Руки Ларисы нервно крутили спицы, клубок серой шерсти из распущенной оренбургской шали вращался у ее ног. Лариса вязала шапочку мужу, шерстяную шапочку-ермолку для его мерзнущей лысины. Только вряд ли это ему поможет. Даже его дыхания уже почти не слышно… 16 месяцев полной изоляции на этой даче – без газет, телефона, радио и телевизора – плюс двадцать семь дней отчаянной голодовки изменили Горячева почти неузнаваемо. Он постарел не на 16 месяцев, а на 16 лет. В этом маленьком, исхудавшем, слабом и совершенно лысом старике, что лежал сейчас на кровати небритый, с открытым, словно проваленным ртом, и укрытый тремя одеялами и пледом, было невозможно узнать того сильного, энергичного и обаятельного жизнелюба, который совсем недавно не только правил гигантской империей, но и заворожил, покорил весь мир своими проектами реформирования советского тоталитаризма в систему прагматической демократии… Господи, ничего от него не осталось, ничего, кроме упрямства. Но он скорей умрет, чем прекратит голодовку! Собственно, он уже умирает…
А когда он умрет, выпустит ли Митрохин ее из этой лесной могилы? Или сошлет в какую-нибудь глухую сибирскую деревню, чтобы мир так и не узнал о смерти Горячева?
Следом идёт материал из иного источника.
(* ===== verification/MmsBufferTheorems.v ===== *)
(** Reasoning about the buffers of the multimedia message codec: what an encoder
    writes, and that the decoder reads the same value from it. *)

From stdpp Require Import base tactics option list list_numbers strings.
From Stdlib Require Import ZArith Lia Bool.
From coqutil Require Import Datatypes.RecordSettersUsingExistingGetters.
From S2P Require Import Prelude StringUtils WspBuffer WspTheorems MmsBuffer.
Open Scope Z_scope.
Open Scope sms_scope.

(** ** What an encoder writes

    [writes m o]: on any buffer with room for them, [m] appends the octets [o]. *)
Definition writes (m : eb unit) (o : list Z) : Prop := forall s,
  zlength s + zlength o < MMS_PDU_MAX_SIZE -> m s = (Ret tt, s ++ o).
Create HintDb mms_writes discriminated.

Lemma writes_ret : writes (ret tt) [].
Proof. intros s _. by rewrite app_nil_r. Qed.
Lemma writes_bind m (k : unit -> eb unit) o o' : writes m o -> writes (k tt) o' -> writes (bind m k) (o ++ o').
Proof.
  intros Hm Hk s Hs. rewrite zlength_app in Hs. rewrite (bind_Ret _ _ _ _ _ (Hm s ltac:(zlen))).
  rewrite Hk by zlen. by rewrite app_assoc.
Qed.
Lemma writes_first m (k : unit -> eb unit) o o' : m = ret tt -> writes (k tt) o -> o = o' -> writes (bind m k) o'.
Proof. intros -> Hk <-. exact Hk. Qed.
Lemma writes_if (b : bool) m1 m2 o1 o2 : (b = true -> writes m1 o1) -> (b = false -> writes m2 o2) ->
  writes (if b then m1 else m2) (if b then o1 else o2).
Proof. destruct b; auto. Qed.
Lemma writes_byte c : writes (WriteByte c) [u8 c].
Proof. intros s Hs. unfold WriteByte, inspect. by zbool. Qed.
Lemma writes_octet c : is_u8 c -> writes (WriteByte c) [c].
Proof. intros Hc. rewrite <- (u8_small c Hc) at 2. apply writes_byte. Qed.
Lemma writes_bytes l : Forall is_u8 l -> writes (write_bytes l) l.
Proof.
  induction 1 as [|c l Hc Hl IH]; [apply writes_ret|]. cbn [write_bytes].
  apply (writes_bind _ _ [c] l); [by apply writes_octet|done].
Qed.
Lemma writes_buffer `{SecureC} o : o <> [] -> writes (WriteBuffer o) o.
Proof.
  intros Ho s Hs. unfold WriteBuffer, inspect. cbv zeta. assert (0 < zlength o) as Hpos by (destruct o; [done|zlen]).
  rewrite bind_fail_if by (zbool; done). unfold memcpy_s. rewrite (proj2 (Z.eqb_neq _ _)), Z.leb_refl, zslice_all by lia. done.
Qed.
Lemma in_temp_writes m o s : writes m o -> zlength o < MMS_PDU_MAX_SIZE -> in_temp m s = (Ret o, s).
Proof. intros Hm Ho. unfold in_temp. by rewrite (Hm [] ltac:(zlen)). Qed.
#[export] Hint Resolve writes_ret writes_octet writes_bytes : mms_writes.

(** A run of [in_temp]. *)
Lemma bind_temp {B} m o (k : list Z -> eb B) s : writes m o -> zlength o < MMS_PDU_MAX_SIZE ->
  (do t <- in_temp m; k t) s = k o s.
Proof. intros Hm Ho. by rewrite (bind_Ret _ _ _ _ _ (in_temp_writes m o s Hm Ho)). Qed.

(** *** Integers *)

Lemma shiftr_div v n : 0 <= n -> Z.shiftr v n = v / 2 ^ n.
Proof. intros. by apply Z.shiftr_div_pow2. Qed.
Lemma lor_high_bit h : 0 <= h < 128 -> Z.lor 128 h = 128 + h.
Proof.
  intros Hh. rewrite Z.lor_comm. change 128 with (Z.shiftl 1 7) at 1. rewrite lor_shiftl_add by (change (2 ^ 7) with 128; lia).
  change (2 ^ 7) with 128. lia.
Qed.
Lemma septets_of_run fuel : forall v acc s, 0 <= v < 128 ^ Z.of_nat fuel ->
  septets_of fuel v acc s = (Ret (map (Z.add 128) (digits_in 128 fuel v) ++ acc), s).
Proof.
  induction fuel as [|fuel IH]; intros v acc s Hv; cbn [septets_of digits_in].
  { assert (v = 0) as -> by (cbn in Hv; lia). done. }
  destruct (Z.eqb_spec v 0) as [->|Hv0]; [done|]. rewrite (proj2 (Z.ltb_lt _ _)) by lia.
  rewrite shiftr_div by lia. change (2 ^ 7) with 128. change 127 with (2 ^ 7 - 1). rewrite land_ones_mod by lia. change (2 ^ 7) with 128.
  rewrite IH by (split; [apply Z.div_pos; lia|apply Z.div_lt_upper_bound; [lia|]; rewrite Nat2Z.inj_succ, Z.pow_succ_r in Hv; lia]).
  rewrite map_app, <- app_assoc. cbn [map app]. rewrite lor_high_bit by (apply Z.mod_pos_bound; lia). done.
Qed.
(** More fuel adds no digits. *)
Lemma digits_in_fuel base : 1 < base -> forall fuel fuel' n, 0 <= n < base ^ Z.of_nat fuel -> (fuel <= fuel')%nat ->
  digits_in base fuel' n = digits_in base fuel n.
Proof.
  intros Hb. induction fuel as [|fuel IH]; intros fuel' n Hn Hf.
  - assert (n = 0) as -> by (cbn in Hn; lia). by destruct fuel'.
  - destruct fuel' as [|fuel']; [lia|]. cbn [digits_in]. destruct (n =? 0); [done|]. f_equal. apply IH; [|lia].
    split; [apply Z.div_pos; lia|apply Z.div_lt_upper_bound; [lia|]]. rewrite Nat2Z.inj_succ, Z.pow_succ_r in Hn; lia.
Qed.
Lemma uintvar_octets_u8 n : 0 <= n -> Forall is_u8 (uintvar_octets n).
Proof.
  intros Hn. unfold uintvar_octets. apply Forall_app_2.
  - apply Forall_map. eapply Forall_impl; [apply (digits_in_range 128); [lia|apply Z.div_pos; lia]|]. unfold is_u8. cbn. lia.
  - apply Forall_singleton. unfold is_u8. pose proof (Z.mod_pos_bound n 128). lia.
Qed.
Lemma EncodeUintvar_writes n : 0 <= n < 4294967296 -> writes (EncodeUintvar n) (uintvar_octets n).
Proof.
  intros Hn s Hs. unfold EncodeUintvar. rewrite shiftr_div by lia. change (2 ^ 7) with 128. change 127 with (2 ^ 7 - 1). rewrite land_ones_mod by lia.
  change (2 ^ 7) with 128.
  assert (0 <= n / 128 < 128 ^ Z.of_nat 4) as Hd by (split; [apply Z.div_pos; lia|apply Z.div_lt_upper_bound; cbn; lia]).
  rewrite (bind_Ret _ _ _ _ _ (septets_of_run 7 (n / 128) [n mod 128] s ltac:(cbn in *; lia))).
  rewrite (digits_in_fuel 128 ltac:(lia) 4 7) by (done || lia). fold (uintvar_octets n).
  apply writes_bytes; [apply uintvar_octets_u8; lia|done].
Qed.
Lemma EncodeValueLength_writes n : 0 <= n < 4294967296 -> writes (EncodeValueLength n) (length_octets n).
Proof.
  intros Hn. unfold EncodeValueLength, length_octets, maxShortLength. apply writes_if; intros Hb; tests_to_props.
  - unfold EncodeShortLength. rewrite u8_small by (unfold is_u8; lia). rewrite (proj2 (Z.ltb_ge _ _)) by lia.
    eapply writes_first; [done| |done]. apply writes_octet. unfold is_u8. lia.
  - apply (writes_bind _ _ [31] (uintvar_octets n)); [apply writes_octet; unfold is_u8; lia|by apply EncodeUintvar_writes].
Qed.
Lemma EncodeShortInteger_writes n : 0 <= n < 128 -> writes (EncodeShortInteger n) [128 + n].
Proof.
  intros Hn. unfold EncodeShortInteger. rewrite u8_small, Z.lor_comm, lor_high_bit by (unfold is_u8; lia).
  apply writes_octet. unfold is_u8. lia.
Qed.
Lemma octets_of_run fuel : forall v acc s, 0 <= v < 256 ^ Z.of_nat fuel ->
  octets_of fuel v acc s = (Ret (digits_in 256 fuel v ++ acc), s).
Proof.
  induction fuel as [|fuel IH]; intros v acc s Hv; cbn [octets_of digits_in].
  { assert (v = 0) as -> by (cbn in Hv; lia). done. }
  destruct (Z.eqb_spec v 0) as [->|Hv0]; [done|]. rewrite (proj2 (Z.ltb_lt _ _)) by lia.
  rewrite shiftr_div by lia. change (2 ^ 8) with 256. change 255 with (2 ^ 8 - 1). rewrite land_ones_mod by lia. change (2 ^ 8) with 256.
  rewrite IH by (split; [apply Z.div_pos; lia|apply Z.div_lt_upper_bound; [lia|]; rewrite Nat2Z.inj_succ, Z.pow_succ_r in Hv; lia]).
  by rewrite <- app_assoc.
Qed.
(** The octets of a number; zero has one. *)
Definition long_integer (n : Z) : list Z := if n =? 0 then [1; 0] else long_octets n.
Lemma digits_u8 n : 0 <= n -> Forall is_u8 (digits_in 256 8 n).
Proof. intros Hn. by apply (digits_in_range 256); [lia|]. Qed.
Lemma EncodeLongInteger_writes n : 0 <= n < 18446744073709551616 -> writes (EncodeLongInteger n) (long_integer n).
Proof.
  intros Hn s Hs. unfold EncodeLongInteger. rewrite (bind_Ret _ _ _ _ _ (octets_of_run 8 n [] s Hn)), app_nil_r.
  cbv zeta. revert s Hs. change (writes (WriteByte (zlength (if n =? 0 then [0] else digits_in 256 8 n));;
    write_bytes (if n =? 0 then [0] else digits_in 256 8 n)) (long_integer n)).
  unfold long_integer, long_octets. cbv zeta. pose proof (digits_in_length 256 8 n). destruct (n =? 0).
  - apply (writes_bind _ _ [1] [0]); [by apply writes_octet|apply writes_bytes; by repeat constructor].
  - apply (writes_bind _ _ [zlength (digits_in 256 8 n)] (digits_in 256 8 n)); [apply writes_octet; unfold is_u8, zlength in *; lia|].
    apply writes_bytes, digits_u8. lia.
Qed.
Definition integer_octets (n : Z) : list Z := if n <=? 127 then [128 + n] else long_integer n.
Lemma EncodeInteger_writes n : 0 <= n < 18446744073709551616 -> writes (EncodeInteger n) (integer_octets n).
Proof.
  intros Hn. unfold EncodeInteger, integer_octets. apply writes_if; intros Hb; tests_to_props.
  - apply EncodeShortInteger_writes. lia.
  - by apply EncodeLongInteger_writes.
Qed.

(** *** Texts *)

Section texts.
Context `{CharSign}.

Definition quote_before (value : list Z) : list Z :=
  match value with
  | c :: _ => if quoteChar <? char_value c then [quoteChar] else []
  | [] => []
  end.
Definition text_octets (value : list Z) : list Z :=
  match value with [] => [] | _ => quote_before value ++ value ++ [0] end.
Lemma EncodeText_writes v : Forall is_u8 v -> writes (EncodeText v) (text_octets v).
Proof.
  intros Hv. destruct v as [|c v]; [apply writes_ret|]. unfold EncodeText, text_octets, quote_before.
  apply writes_bind; [apply writes_if; intros _; [by apply writes_octet|apply writes_ret]|].
  apply writes_bind; [by apply writes_bytes|by apply writes_octet].
Qed.
Definition quoted_octets (value : list Z) : list Z :=
  match value with [] => [] | _ => quotedFlag :: value ++ [0] end.
Lemma EncodeQuotedText_writes v : Forall is_u8 v -> writes (EncodeQuotedText v) (quoted_octets v).
Proof.
  intros Hv. destruct v as [|c v]; [apply writes_ret|]. unfold EncodeQuotedText, quoted_octets.
  apply (writes_bind _ _ [quotedFlag] ((c :: v) ++ [0])); [by apply writes_octet|].
  apply writes_bind; [by apply writes_bytes|by apply writes_octet].
Qed.
Definition token_octets (value : list Z) : list Z := match value with [] => [] | _ => value ++ [0] end.
Lemma EncodeTokenText_writes v : Forall is_u8 v -> forallb CharIsToken v = true -> writes (EncodeTokenText v) (token_octets v).
Proof.
  intros Hv Ht. destruct v as [|c v]; [apply writes_ret|]. unfold EncodeTokenText, token_octets. rewrite Ht.
  eapply writes_first; [done| |done]. apply writes_bind; [by apply writes_bytes|by apply writes_octet].
Qed.

(** ** Round trips *)

Definition good_str (str : list Z) : Prop := str <> [] /\ no_zero str /\ Forall is_u8 str /\ head str <> Some 127.
(** The octets that [DecodeText] counts: the final zero is not one of them. *)
Lemma DecodeText_text str : good_str str -> reads DecodeText (true, str, zlength (text_octets str) - 1) (text_octets str).
Proof.
  intros (Hne & Hz & Hu & Hq). destruct str as [|c str]; [done|]. unfold text_octets, quote_before. destruct (quoteChar <? char_value c).
  - replace (zlength _ - 1) with (1 + zlength (c :: str)) by zlen. change true with (0 <=? 1 + zlength (c :: str)).
    exact (DecodeText_with_quoted (Z.leb 0) (c :: str) Hz).
  - replace (zlength _ - 1) with (zlength (c :: str)) by zlen. change true with (0 <=? zlength (c :: str)).
    exact (DecodeText_with_reads (Z.leb 0) (c :: str) Hz Hq).
Qed.
End texts.

(** ** A decoder that fills a structure

    [xreads m v f o]: [m] takes the octets [o] off the buffer, changes the
    structure beside it by [f], and returns [v]. *)
Section structure.
Context {X : Type}.

Definition xreads {A} (m : M (X * SmsWapPushBuffer) A) (v : A) (f : X -> X) (o : list Z) : Prop := forall x sv pre l,
  room (pre ++ o ++ l) -> m (x, wbuf sv pre (o ++ l)) = (Ret v, (f x, wbuf sv (pre ++ o) l)).

Lemma xreads_ext {A} (m : M _ A) v f g o : xreads m v f o -> (forall x, f x = g x) -> xreads m v g o.
Proof. intros Hm Hf x sv pre l Hr. rewrite <- Hf. by apply Hm. Qed.
Lemma xreads_room {A} (m : M _ A) v f o : (zlength o <= MMS_PDU_MAX_SIZE -> xreads m v f o) -> xreads m v f o.
Proof. intros Hm x sv pre l Hr. apply Hm; [|done]. unfold room in Hr. rewrite !zlength_app in Hr. zlen. Qed.
Lemma xreads_ret {A} (v : A) : xreads (ret v) v (fun x => x) [].
Proof. intros x sv pre l _. by rewrite app_nil_r. Qed.
Lemma xreads_bind {A B} (m : M _ A) (k : A -> M _ B) v w f g o o' : xreads m v f o -> xreads (k v) w g o' ->
  xreads (bind m k) w (fun x => g (f x)) (o ++ o').
Proof.
  intros Hm Hk x sv pre l Hr. rewrite <- app_assoc in *. rewrite (bind_Ret _ _ _ _ _ (Hm x sv pre (o' ++ l) Hr)).
  rewrite Hk by (by rewrite <- app_assoc). by rewrite <- app_assoc.
Qed.
Lemma xreads_last {A B} (m : M _ A) (k : A -> M _ B) v w f g o : xreads m v f o -> xreads (k v) w g [] ->
  xreads (bind m k) w (fun x => g (f x)) o.
Proof. intros Hm Hk. rewrite <- (app_nil_r o). by eapply xreads_bind. Qed.
Lemma xreads_zoom {A} (m : wb A) v o : reads m v o -> xreads (zoom lens_snd m) v (fun x => x) o.
Proof. intros Hm x sv pre l Hr. exact (zoom_snd_run _ _ _ _ _ (Hm sv pre l Hr)). Qed.
Lemma xreads_buffer {A B} (m : wb A) v (k : A -> M _ B) w g o o' : reads m v o -> xreads (k v) w g o' ->
  xreads (do x <- zoom lens_snd m; k x) w g (o ++ o').
Proof. intros Hm Hk. exact (xreads_bind _ _ _ _ _ _ _ _ (xreads_zoom m v o Hm) Hk). Qed.
Lemma xreads_set {B} f (k : unit -> M _ B) w g o : xreads (k tt) w g o ->
  xreads (bind (zoom lens_fst (modify f)) k) w (fun x => g (f x)) o.
Proof. intros Hk x sv pre l Hr. by apply Hk. Qed.
Lemma xreads_end f : xreads (zoom lens_fst (modify f)) tt f [].
Proof. intros x sv pre l Hr. rewrite app_nil_r. reflexivity. Qed.
Lemma xreads_guard {A} (b : bool) (k : unit -> M _ A) v f o : b = false -> xreads (k tt) v f o -> xreads (bind (fail_if b) k) v f o.
Proof. intros -> Hk. exact Hk. Qed.
(** Tests of the next octet. *)
Lemma xreads_peek {B} (k : Z -> M _ B) w g c o : xreads (k c) w g (c :: o) ->
  xreads (do x <- zoom lens_snd PeekOneByte; k x) w g (c :: o).
Proof.
  intros Hk x sv pre l Hr. rewrite (bind_Ret _ _ _ _ _ (zoom_snd_run _ _ _ _ _ (PeekOneByte_cons sv pre c (o ++ l)))).
  by apply Hk.
Qed.
Lemma xreads_test {B} (p : Z -> bool) (k : bool -> M _ B) w g c o : xreads (k (p c)) w g (c :: o) ->
  xreads (do x <- zoom lens_snd (do c <- peek_or_zero; ret (p c)); k x) w g (c :: o).
Proof.
  intros Hk x sv pre l Hr. assert ((do c <- peek_or_zero; ret (p c)) (wbuf sv pre (c :: o ++ l)) = (Ret (p c), wbuf sv pre (c :: o ++ l))) as E.
  { by rewrite (bind_Ret _ _ _ _ _ (peek_cons sv pre c (o ++ l))). }
  rewrite (bind_Ret _ _ _ _ _ (zoom_snd_run _ _ _ _ _ E)). by apply Hk.
Qed.
End structure.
Спицы еще быстрей заходили в руках Ларисы, слезы выступили на глазах. От этой тишины и снега на окнах можно действительно рехнуться. Лишь изредка, пару раз в неделю, откуда-то из-за леса донесется резкий взрев реактивного двигателя, затем взлетит над лесом эскадрилья реактивных истребителей, прочертят небо узкими белыми респирационными хвостами и – снова тихо, как в могиле. Сутками! Она, Лариса Горячева, хозяйка Кремля и теневого «кухонного» правительства, обречена теперь сгнить в этом лесу, неизвестно где. Даже местонахождение этой дачи невозможно выпытать у безмолвных солдат охраны! Раз в день, рано утром, в воротах дачи появляется военный вездеход. Взвод солдат – в большинстве, чучмеки: узбеки или таджики – заступает на суточное дежурство по охране дачи, а начальник караула ставит на крыльцо дачи судки с горячим обедом и ужином. Скорее всего – с кухни соседнего, за лесом авиаполка. Днем те солдаты, которые свободны от распиловки дров и охраны, либо спят в маленькой караулке у ворот, либо режутся там в нарды, а вечером начальник караула так же молча забирает с крыльца дачи пустые судки из-под еды. Вот и вся рутина этой ссылки – сиди в доме или ходи вокруг него по «малому гипертоническому кругу», как назвал эту прогулку Горячев, когда их только привезли сюда.